What you will do –
Nothing but the lines from the start of the entries through the line containing "d2 = (Disk_Sync" should appear in the answer, each given exactly.

***** Records for processing *****

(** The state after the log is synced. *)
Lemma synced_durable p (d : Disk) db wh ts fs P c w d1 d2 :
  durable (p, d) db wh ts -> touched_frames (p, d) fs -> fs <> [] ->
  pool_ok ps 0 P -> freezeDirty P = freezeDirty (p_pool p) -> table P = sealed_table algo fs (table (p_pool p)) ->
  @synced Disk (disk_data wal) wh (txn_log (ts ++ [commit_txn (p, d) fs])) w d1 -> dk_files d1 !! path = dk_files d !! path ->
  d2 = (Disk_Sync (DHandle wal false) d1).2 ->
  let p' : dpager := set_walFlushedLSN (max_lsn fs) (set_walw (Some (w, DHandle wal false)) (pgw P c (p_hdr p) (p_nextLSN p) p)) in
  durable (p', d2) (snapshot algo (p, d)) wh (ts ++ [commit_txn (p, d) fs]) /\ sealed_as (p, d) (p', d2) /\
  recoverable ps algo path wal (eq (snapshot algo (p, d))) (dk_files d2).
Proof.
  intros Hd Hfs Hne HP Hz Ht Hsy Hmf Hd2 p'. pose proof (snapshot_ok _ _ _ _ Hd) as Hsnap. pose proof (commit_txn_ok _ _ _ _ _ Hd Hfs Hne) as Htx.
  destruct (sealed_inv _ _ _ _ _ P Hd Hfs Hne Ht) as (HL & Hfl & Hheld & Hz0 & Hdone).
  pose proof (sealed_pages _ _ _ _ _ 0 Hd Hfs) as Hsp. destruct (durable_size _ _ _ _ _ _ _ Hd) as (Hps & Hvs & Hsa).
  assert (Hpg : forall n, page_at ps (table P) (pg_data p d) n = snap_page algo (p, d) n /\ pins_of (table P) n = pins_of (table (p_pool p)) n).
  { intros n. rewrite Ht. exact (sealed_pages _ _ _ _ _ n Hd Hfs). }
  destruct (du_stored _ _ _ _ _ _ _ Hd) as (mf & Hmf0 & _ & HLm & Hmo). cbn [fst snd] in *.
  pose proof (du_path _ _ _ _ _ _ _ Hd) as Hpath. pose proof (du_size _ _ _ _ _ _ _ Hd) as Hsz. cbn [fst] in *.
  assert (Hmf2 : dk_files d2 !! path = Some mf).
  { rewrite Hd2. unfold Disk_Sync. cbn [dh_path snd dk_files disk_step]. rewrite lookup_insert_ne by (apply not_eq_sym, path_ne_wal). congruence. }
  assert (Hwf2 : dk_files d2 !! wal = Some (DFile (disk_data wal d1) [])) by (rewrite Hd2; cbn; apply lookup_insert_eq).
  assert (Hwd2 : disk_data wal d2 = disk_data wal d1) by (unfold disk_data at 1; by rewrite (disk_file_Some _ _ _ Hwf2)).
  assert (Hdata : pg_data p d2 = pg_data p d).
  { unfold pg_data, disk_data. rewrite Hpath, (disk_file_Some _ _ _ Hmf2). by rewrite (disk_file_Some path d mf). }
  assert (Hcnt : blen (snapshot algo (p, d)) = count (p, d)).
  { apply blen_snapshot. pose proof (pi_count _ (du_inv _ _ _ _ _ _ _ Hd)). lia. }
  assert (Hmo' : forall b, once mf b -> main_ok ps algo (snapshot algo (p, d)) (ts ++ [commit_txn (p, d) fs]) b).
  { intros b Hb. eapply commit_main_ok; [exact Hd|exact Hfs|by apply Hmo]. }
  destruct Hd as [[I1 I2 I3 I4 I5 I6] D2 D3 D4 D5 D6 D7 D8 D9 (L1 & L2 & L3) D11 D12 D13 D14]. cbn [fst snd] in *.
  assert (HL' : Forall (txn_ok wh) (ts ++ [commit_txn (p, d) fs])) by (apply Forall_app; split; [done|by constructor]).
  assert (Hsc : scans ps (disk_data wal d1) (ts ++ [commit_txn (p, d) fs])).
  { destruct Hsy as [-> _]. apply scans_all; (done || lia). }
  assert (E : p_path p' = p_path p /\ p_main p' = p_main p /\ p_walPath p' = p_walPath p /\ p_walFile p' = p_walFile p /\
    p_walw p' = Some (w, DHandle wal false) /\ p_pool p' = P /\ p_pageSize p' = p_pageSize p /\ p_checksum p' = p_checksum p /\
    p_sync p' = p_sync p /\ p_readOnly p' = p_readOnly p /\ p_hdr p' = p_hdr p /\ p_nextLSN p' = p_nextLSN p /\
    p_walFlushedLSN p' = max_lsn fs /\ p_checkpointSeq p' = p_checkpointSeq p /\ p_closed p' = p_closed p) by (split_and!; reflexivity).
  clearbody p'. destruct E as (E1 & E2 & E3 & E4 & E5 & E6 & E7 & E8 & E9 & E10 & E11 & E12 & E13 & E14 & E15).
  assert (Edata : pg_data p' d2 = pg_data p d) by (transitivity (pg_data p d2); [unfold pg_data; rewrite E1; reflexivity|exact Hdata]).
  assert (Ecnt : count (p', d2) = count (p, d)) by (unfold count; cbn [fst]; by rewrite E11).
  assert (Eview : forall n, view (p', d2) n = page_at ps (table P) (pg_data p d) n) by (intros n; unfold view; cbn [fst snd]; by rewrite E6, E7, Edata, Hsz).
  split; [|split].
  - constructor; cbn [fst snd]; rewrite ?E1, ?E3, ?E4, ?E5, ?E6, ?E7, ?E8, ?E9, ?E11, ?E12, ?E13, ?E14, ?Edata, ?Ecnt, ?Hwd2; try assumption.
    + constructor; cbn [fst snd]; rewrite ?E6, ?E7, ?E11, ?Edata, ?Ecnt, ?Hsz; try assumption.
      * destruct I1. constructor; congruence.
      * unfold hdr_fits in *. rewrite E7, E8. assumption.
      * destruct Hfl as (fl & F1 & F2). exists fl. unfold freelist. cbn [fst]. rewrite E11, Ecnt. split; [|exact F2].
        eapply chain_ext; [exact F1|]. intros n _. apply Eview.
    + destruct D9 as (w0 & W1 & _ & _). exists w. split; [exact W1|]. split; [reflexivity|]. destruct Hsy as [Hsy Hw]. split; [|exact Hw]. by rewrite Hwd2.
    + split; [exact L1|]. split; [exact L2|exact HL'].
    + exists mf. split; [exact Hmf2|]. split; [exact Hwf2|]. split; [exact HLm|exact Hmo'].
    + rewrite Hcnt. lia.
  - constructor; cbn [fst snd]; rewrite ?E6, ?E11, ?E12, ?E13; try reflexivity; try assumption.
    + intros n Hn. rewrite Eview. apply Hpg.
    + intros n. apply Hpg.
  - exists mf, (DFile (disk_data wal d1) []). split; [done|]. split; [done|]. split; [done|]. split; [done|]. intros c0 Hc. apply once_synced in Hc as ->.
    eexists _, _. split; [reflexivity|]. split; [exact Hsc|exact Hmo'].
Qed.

*****

Answer to the problem –
(** The state after the log is synced. *)
Lemma synced_durable p (d : Disk) db wh ts fs P c w d1 d2 :
  durable (p, d) db wh ts -> touched_frames (p, d) fs -> fs <> [] ->
  pool_ok ps 0 P -> freezeDirty P = freezeDirty (p_pool p) -> table P = sealed_table algo fs (table (p_pool p)) ->
  @synced Disk (disk_data wal) wh (txn_log (ts ++ [commit_txn (p, d) fs])) w d1 -> dk_files d1 !! path = dk_files d !! path ->
  d2 = (Disk_Sync (DHandle wal false) d1).2 ->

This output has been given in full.